'''

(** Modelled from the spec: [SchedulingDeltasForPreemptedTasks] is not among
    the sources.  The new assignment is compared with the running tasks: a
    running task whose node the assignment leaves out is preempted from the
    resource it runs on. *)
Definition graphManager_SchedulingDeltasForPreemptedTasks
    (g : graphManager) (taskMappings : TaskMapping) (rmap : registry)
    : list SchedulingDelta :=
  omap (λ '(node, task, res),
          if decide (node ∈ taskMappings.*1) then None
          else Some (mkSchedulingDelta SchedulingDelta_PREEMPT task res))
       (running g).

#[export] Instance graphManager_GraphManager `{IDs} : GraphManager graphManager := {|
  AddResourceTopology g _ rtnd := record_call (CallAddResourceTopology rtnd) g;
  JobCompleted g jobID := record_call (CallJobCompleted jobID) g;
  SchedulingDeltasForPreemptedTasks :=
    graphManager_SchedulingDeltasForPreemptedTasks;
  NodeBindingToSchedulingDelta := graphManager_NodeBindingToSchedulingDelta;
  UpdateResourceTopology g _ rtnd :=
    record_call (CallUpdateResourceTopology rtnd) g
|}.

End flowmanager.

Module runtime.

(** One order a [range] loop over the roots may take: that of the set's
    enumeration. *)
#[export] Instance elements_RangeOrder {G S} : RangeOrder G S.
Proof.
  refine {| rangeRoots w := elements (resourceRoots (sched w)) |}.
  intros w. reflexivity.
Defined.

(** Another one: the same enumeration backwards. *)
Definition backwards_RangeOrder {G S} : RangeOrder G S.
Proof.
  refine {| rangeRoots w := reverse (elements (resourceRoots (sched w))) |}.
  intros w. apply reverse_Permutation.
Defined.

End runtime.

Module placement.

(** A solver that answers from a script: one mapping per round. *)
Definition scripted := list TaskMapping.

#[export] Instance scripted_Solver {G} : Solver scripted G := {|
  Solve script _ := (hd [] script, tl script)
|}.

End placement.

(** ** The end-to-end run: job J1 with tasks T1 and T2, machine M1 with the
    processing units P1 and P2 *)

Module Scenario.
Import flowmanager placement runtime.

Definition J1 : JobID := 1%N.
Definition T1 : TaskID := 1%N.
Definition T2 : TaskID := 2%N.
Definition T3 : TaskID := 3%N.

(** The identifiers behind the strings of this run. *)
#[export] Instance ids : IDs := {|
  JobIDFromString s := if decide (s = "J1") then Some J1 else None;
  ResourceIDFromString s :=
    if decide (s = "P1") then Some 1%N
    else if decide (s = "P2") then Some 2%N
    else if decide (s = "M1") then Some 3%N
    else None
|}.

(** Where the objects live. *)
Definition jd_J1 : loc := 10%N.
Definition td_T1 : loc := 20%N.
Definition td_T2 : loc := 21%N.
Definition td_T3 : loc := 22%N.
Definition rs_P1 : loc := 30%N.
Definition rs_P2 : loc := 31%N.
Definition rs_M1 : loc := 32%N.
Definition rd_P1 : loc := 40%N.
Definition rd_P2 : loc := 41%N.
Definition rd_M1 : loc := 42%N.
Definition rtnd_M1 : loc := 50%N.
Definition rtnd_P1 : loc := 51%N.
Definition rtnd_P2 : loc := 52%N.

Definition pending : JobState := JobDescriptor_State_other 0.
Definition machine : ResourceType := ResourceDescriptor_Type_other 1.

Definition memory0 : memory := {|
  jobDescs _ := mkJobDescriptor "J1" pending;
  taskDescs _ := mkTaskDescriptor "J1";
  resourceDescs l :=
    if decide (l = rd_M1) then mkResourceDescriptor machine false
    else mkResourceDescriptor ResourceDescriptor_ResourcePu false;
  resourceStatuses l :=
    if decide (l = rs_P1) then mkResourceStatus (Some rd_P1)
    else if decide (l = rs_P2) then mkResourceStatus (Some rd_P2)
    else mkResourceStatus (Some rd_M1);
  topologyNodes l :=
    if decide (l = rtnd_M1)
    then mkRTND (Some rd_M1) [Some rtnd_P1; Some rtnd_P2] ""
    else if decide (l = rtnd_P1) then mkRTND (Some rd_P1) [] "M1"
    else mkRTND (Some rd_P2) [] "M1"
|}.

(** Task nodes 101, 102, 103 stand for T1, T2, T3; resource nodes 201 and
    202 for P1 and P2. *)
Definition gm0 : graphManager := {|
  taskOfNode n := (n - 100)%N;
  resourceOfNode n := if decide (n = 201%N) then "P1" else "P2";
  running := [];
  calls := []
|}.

'''

## What is required
Go through the records above and, whenever a line includes the word "intros", copy it.

## Output for this exercise
  intros w. reflexivity.
  intros w. apply reverse_Permutation.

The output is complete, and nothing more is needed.